La décennie des années 80 est souvent considérée comme un passage nécessaire de l’histoire automobile, une période qui fût difficile pour nombre de constructeurs, suite aux crises pétrolières des années 70. De plus, une crise économique au début de la décennie va également influencer les ventes de véhicules.

Malgré ce climat économique peu favorable, le segment de la voiture sport va tout de même connaître une évolution intéressante malgré quelques modèles moins inspirants que d’autres. Si des noms reviennent souvent en tête lorsqu’il est question de dresser un portrait de la décennie (Ford Mustang, Chevrolet Camaro, Toyota Supra, Volkswagen GTI, BMW Série 3, etc.), d’autres, au contraire, ont plutôt été relégués au rang de sportives moins répandues, moins connues, mais ô combien intéressantes sur le plan des performances.

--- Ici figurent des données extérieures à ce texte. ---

Lemma pipe_read_app n l rest out :
  n = Z.of_nat (length l) ->
  conn_read_exact n (MkPipe (l ++ rest) out) = (Val (Ok l), MkPipe rest out).
Proof.
  intros ->. cbn. rewrite bool_decide_true by (rewrite length_app; lia).
  by rewrite Nat2Z.id, take_app_length, drop_app_length.
Qed.

Lemma pipe_read_be n k z rest out :
  n = Z.of_nat k ->
  conn_read_exact n (MkPipe (to_be k z ++ rest) out) = (Val (Ok (to_be k z)), MkPipe rest out).
Proof. intros ->. apply pipe_read_app. by rewrite length_to_be. Qed.

Lemma pipe_read_short n l out :
  (Z.of_nat (length l) < n)%Z ->
  conn_read_exact n (MkPipe l out) = (Val (Err "unexpected end of file"%string), MkPipe [] out).
Proof. intros Hn. cbn. by rewrite bool_decide_false by lia. Qed.

Lemma write_u8_pipe msg p :
  write_u8 msg p = (Val (Ok tt), MkPipe (inbox p) (outbox p ++ u64_frame msg)).
Proof. unfold u64_frame. rewrite app_assoc. reflexivity. Qed.

Lemma of_be_length {A} (msg : list A) :
  (Z.of_nat (length msg) < 2 ^ 63)%Z ->
  of_be (to_be 8 (wrap_u64 (Z.of_nat (length msg)))) = Z.of_nat (length msg).
Proof.
  intros Hl. rewrite of_be_to_be. unfold wrap_u64, u64_mod.
  change (256 ^ Z.of_nat 8)%Z with (2 ^ 64)%Z. rewrite Z.mod_mod, Z.mod_small; lia.
Qed.

Lemma read_frame_pipe b msg rest out :
  (Z.of_nat (length msg) < 2 ^ 63)%Z -> b = true \/ msg <> [] ->
  read_frame b (MkPipe (u64_frame msg ++ rest) out) = (Val (Ok msg), MkPipe rest out).
Proof.
  intros Hl Hb. unfold read_frame, u64_frame. rewrite <- app_assoc.
  rewrite (bind_step _ _ _ _ _ (pipe_read_be 8 8 _ (msg ++ rest) out eq_refl)).
  cbn [map_err]. unfold try_bind. rewrite (bind_step (mret _) _ _ _ _ eq_refl).
  rewrite of_be_length by done.
  assert (b || bool_decide (0 < Z.of_nat (length msg))%Z = true) as ->.
  { destruct Hb as [->|Hne]; [done|]. rewrite bool_decide_true; [by rewrite orb_true_r|].
    destruct msg; [done|cbn; lia]. }
  unfold alloc. rewrite bool_decide_false by lia.
  rewrite (bind_step (mret tt) _ _ tt _ eq_refl).
  by rewrite (bind_step _ _ _ _ _ (pipe_read_app _ msg rest out eq_refl)).
Qed.

Section message_theorems.
Context {T : Type} `{ML : MessageLaws T}.

Lemma message_read_pipe (x : T) rest out :
  (Z.of_nat (length (encode_to_vec x)) < 2 ^ 63)%Z ->
  message_read (MkPipe (u64_frame (encode_to_vec x) ++ rest) out) = (Val (Ok x), MkPipe rest out).
Proof.
  intros Hl. unfold message_read, try_bind.
  rewrite (bind_step _ _ _ _ _ (read_frame_pipe true _ rest out Hl (or_introl eq_refl))).
  by rewrite decode_encode_to_vec.
Qed.

(** Writes, then reads, a list of messages. *)
Fixpoint write_list (xs : list T) : SM Pipe (result unit SchedError.Error) :=
  match xs with [] => mret (Ok tt) | x :: xs => _ ?← message_write x; write_list xs end.
Fixpoint read_list (n : nat) : SM Pipe (result (list T) SchedError.Error) :=
  match n with
  | O => mret (Ok [])
  | S n => x ?← message_read; xs ?← read_list n; mret (Ok (x :: xs))
  end.

Fixpoint frames (xs : list T) : bytes :=
  match xs with [] => [] | x :: xs => u64_frame (encode_to_vec x) ++ frames xs end.

(** C38: framing.  Whatever sequence of messages is written to a connection, the other end reads
    back exactly that sequence, with nothing left over: no message runs into the next. *)
Theorem messages_roundtrip (xs : list T) inb inb' out' :
  Forall (fun x => Z.of_nat (length (encode_to_vec x)) < 2 ^ 63)%Z xs ->
  exists wire, write_list xs (MkPipe inb []) = (Val (Ok tt), MkPipe inb wire) /\
    read_list (length xs) (MkPipe (wire ++ inb') out') = (Val (Ok xs), MkPipe inb' out').
Proof.
  intros Hxs. exists (frames xs). split.
  - assert (H0 : forall pre, write_list xs (MkPipe inb pre) =
      (Val (Ok tt), MkPipe inb (pre ++ frames xs))).
    { clear Hxs. induction xs as [|x xs IH]; intros pre; [cbn; by rewrite app_nil_r|].
      cbn [write_list]. unfold try_bind, message_write.
      rewrite (bind_step _ _ _ _ _ (write_u8_pipe _ _)). cbn [inbox outbox].
      rewrite IH. cbn [frames]. by rewrite app_assoc. }
    by rewrite H0.
  - induction Hxs as [|x xs Hx Hxs IH]; [done|]. cbn [length read_list frames].
    unfold try_bind. rewrite <- app_assoc.
    rewrite (bind_step _ _ _ _ _ (message_read_pipe x _ _ Hx)).
    by rewrite (bind_step _ _ _ _ _ IH).
Qed.

(** A frame that is cut short is reported as a read error, never as a message. *)
Theorem message_truncated (x : T) k out :
  (Z.of_nat (length (encode_to_vec x)) < 2 ^ 63)%Z ->
  (k < length (u64_frame (encode_to_vec x)))%nat ->
  message_read (T := T) (MkPipe (take k (u64_frame (encode_to_vec x))) out) =
    (Val (Err SchedError.StreamRead), MkPipe [] out).
Proof.
  intros Hl Hk. unfold message_read, try_bind, read_frame.
  set (msg := encode_to_vec x) in *. unfold u64_frame in *.
  rewrite length_app, length_to_be in Hk.
  set (hd := to_be 8 _) in *. assert (Hhd : length hd = 8%nat) by apply length_to_be.
  destruct (decide (k < 8)%nat) as [Hk8|Hk8].
  - unfold mbind at 1, SM_bind at 1. unfold mbind at 1, SM_bind at 1.
    rewrite pipe_read_short; [done|]. rewrite length_take, length_app. lia.
  - rewrite take_app_ge by lia.
    match goal with |- context [MkPipe (hd ++ ?r) out] =>
      assert (E : conn_read_exact 8 (MkPipe (hd ++ r) out) = (Val (Ok hd), MkPipe r out))
        by (apply pipe_read_app; lia) end.
    unfold mbind at 1, SM_bind at 1. rewrite (bind_step _ _ _ _ _ E).
    cbn [map_err]. unfold try_bind. rewrite (bind_step (mret _) _ _ _ _ eq_refl).
    assert (of_be hd = Z.of_nat (length msg)) as -> by by apply of_be_length.
    cbn [orb].
    unfold alloc. rewrite bool_decide_false by lia.
    rewrite (bind_step (mret tt) _ _ tt _ eq_refl).
    unfold mbind at 1, SM_bind at 1. rewrite pipe_read_short; [done|].
    rewrite Hhd, length_take. lia.
Qed.
End message_theorems.

(** The 32-bit framing to a VM carries a message exactly when it is shorter than 4 GiB;
    the length of a longer one is truncated, and the VM's end takes a proper prefix of it. *)
Theorem vm_frame_truncates msg p :
  exists wire, vm_send msg p = (Val (Ok tt), MkPipe (inbox p) (outbox p ++ wire)) /\
    (forall rest out, exists got,
       (lenbuf ← conn_read_exact 4; match lenbuf with
          | Ok l => conn_read_exact (of_be l) | Err e => mret (Err e) end)
         (MkPipe (wire ++ rest) out) = (Val (Ok got), MkPipe (drop (length got) msg ++ rest) out) /\
       got = take (Z.to_nat (Z.of_nat (length msg) mod 2 ^ 32)) msg /\
       (got = msg <-> (Z.of_nat (length msg) < 2 ^ 32)%Z)).
Proof.
  exists (u32_frame msg). split; [unfold u32_frame; rewrite app_assoc; reflexivity|].
  intros rest out. unfold u32_frame. rewrite <- app_assoc.
  set (n := (Z.of_nat (length msg) mod 2 ^ 32)%Z).
  assert (Hn : (0 <= n <= Z.of_nat (length msg))%Z).
  { split; [apply Z.mod_pos_bound; lia | apply Z.mod_le; lia]. }
  exists (take (Z.to_nat n) msg).
  rewrite (bind_step _ _ _ _ _ (pipe_read_be 4 4 _ (msg ++ rest) out eq_refl)).
  rewrite of_be_to_be. unfold wrap_u32, u32_mod.
  change (256 ^ Z.of_nat 4)%Z with (2 ^ 32)%Z. rewrite Z.mod_mod by lia. fold n.
  assert (Hlen : length (take (Z.to_nat n) msg) = Z.to_nat n) by (rewrite length_take; lia).
  split_and!; [|done|].
  - rewrite <- (take_drop (Z.to_nat n) msg) at 1. rewrite <- app_assoc.
    rewrite pipe_read_app by (rewrite Hlen; lia). by rewrite Hlen.
  - split.
    + intros E. rewrite E in Hlen. unfold n in Hlen.
      pose proof (Z.mod_pos_bound (Z.of_nat (length msg)) (2 ^ 32)). lia.
    + intros Hs. apply take_ge. unfold n. rewrite Z.mod_small; lia.
Qed.

(** The HTTP reply for a finished task: only a successful task lets its own status and body
    through; every other code, known or not, is a JSON error with status 500, and the reply
    panics exactly when a task reports success without a payload. *)
Theorem task_reply_spec {S} (tr : TaskReturn) (s : S) :
  match task_return_into_response tr s with
  | (Val r, s') => s' = s /\
      (sched.return_code tr = sched.code sched.Success ->
        exists p, sched.return_payload tr = Some p /\
          r = MkHttpReply (pb.status_code p mod 2 ^ 16)
                (Data "application/octet-stream" (default [] (pb.body p)))) /\
      (sched.return_code tr <> sched.code sched.Success ->
        status r = 500%Z /\ exists e, content r = JsonError e)
  | (Panic, s') => s' = s /\ sched.return_code tr = sched.code sched.Success /\
      sched.return_payload tr = None
  | (NoFuel, _) => False
  end.
Proof.
  destruct tr as [c p l]. unfold task_return_into_response.
  cbn [sched.return_code sched.return_payload].
  assert (Hc : sched.from_i32 c = Some sched.Success <-> c = sched.code sched.Success).
  { split; [|by intros ->]. unfold sched.from_i32.
    destruct c as [|[[[]|[]|]|[[]|[]|]|]|]; done. }
  destruct (sched.from_i32 c) as [[]|] eqn:E;
    try (cbn; split_and!; [done|intros Hs; apply Hc in Hs; congruence|by eauto]).
  destruct p as [p|]; cbn; [|split_and!; [done|by apply Hc|done]].
  split_and!; [done|by eauto|intros Hs; by destruct Hs; apply Hc].
Qed.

Chez nos voisins du Sud, par exemple, le passage de Caroll Shelby chez Chrysler aura été bénéfique pour redonner un peu de piquant aux bolides du constructeur. La Dodge Omni GLH (pour « Goes Like Hell ») ainsi que son évolution plus radicale, la GLH-S, sont deux petites bombes qui ont été produites en petite quantité. De plus, les performances de cette compacte à hayon étaient carrément ahurissantes pour l’époque. Shelby a également travaillé sur le coupé Charger, puis s’est ensuite attardé à la Dodge Shadow CSX et à la berline Lancer, deux modèles qui n’ont pas traversé pas la frontière.

Chez Ford, la Ford Mustang SVO équipée du moteur 4-cylindres de 2,3-litres n’avait pas le prestige des versions à moteur V8, mais encore une fois, ce coupé américain était capable de performances impressionnantes. La Mercury Capri RS Turbo, elle aussi équipée des mêmes organes mécaniques, constitue une autre sportive trop souvent oubliée. Il ne faudrait surtout pas oublier la Taurus SHO, un modèle plus populaire, mais qui fait encore l’objet d’un culte aujourd’hui.

Chez GM, il y a bien sûr les Buick à moteur turbo qui sont redevenues des modèles prisés de nos jours. Contrairement aux autres versions de GM qui étaient propulsées par des V8, les coupés Buick (T-Type, Grand National et GNX) faisaient appel à la turbocompression, une technologie moins répandue à l’époque.

Du côté nippon, il est souvent question des sportives de Toyota (Supra, Celica et Corolla GTS-S) et de Honda (Civic Si, CRX Si, Prelude), mais d’autres constructeurs ont également élaboré des modèles qui méritent une certaine attention. Par exemple, la division Isuzu a présenté l’Impulse RS à la fin de la décennie, une petite compacte à moteur 4-cylindres turbo. Chez Mazda, la 323 GTX est une voiture plutôt rare sur notre continent, mais cette sous-compacte à moteur 4-cylindres turbo et traction intégrale a ouvert la voie à tous ces modèles Mazdaspeed des 10 dernières années.

Aux États-Unis, Chrysler a commercialisé le coupé Conquest en très petite quantité. La Conquest n’était en fait qu’une Mitsubishi Starion avec des écussons Chrysler.  Cette dernière envoyait la puissance aux roues arrière et faisait appel à une mécanique 4-cylindres turbocompressé.

Du côté européen, la Porsche 911 et la plus économique 944 Turbo faisaient les manchettes, tandis que la petite GTI de Volkswagen venait à peine de lancer un nouveau mouvement. Le coupé Audi Ur-Quattro est très important pour l’automobile, ainsi que pour le rallye international, et tous les amateurs connaissent le nom Quattro, mais très peu de gens ont pu profiter du coupé allemand à cause de sa rareté.

Encore plus rare de ce côté-ci de l’Atlantique, la Renault 5 Turbo n’était officiellement pas distribuée en Amérique. Malgré tout, quelques mordus du modèle à moteur central vont réussir à importer des exemplaires en sol canadien.
Lorsqu’il est question d’inclure les mots « sportives » et « européennes » dans la même phrase, la première BMW M3 revient souvent dans les discussions, mais un autre modèle concocté chez Mercedes-Benz est trop souvent oublié. Élaboré en collaboration avec Cosworth, la berline 190 E 2.3 16s à moteur 4-cylindres est devenue un classique au fil du temps.

Comme vous pouvez voir, la période des années 80 n’est pas uniquement celle des véhicules sous-motorisés et des designs ratés. D’ailleurs, ces modèles méconnus deviennent la plupart du temps des classiques de l’automobile à cause de cette rareté et de leur histoire particulière.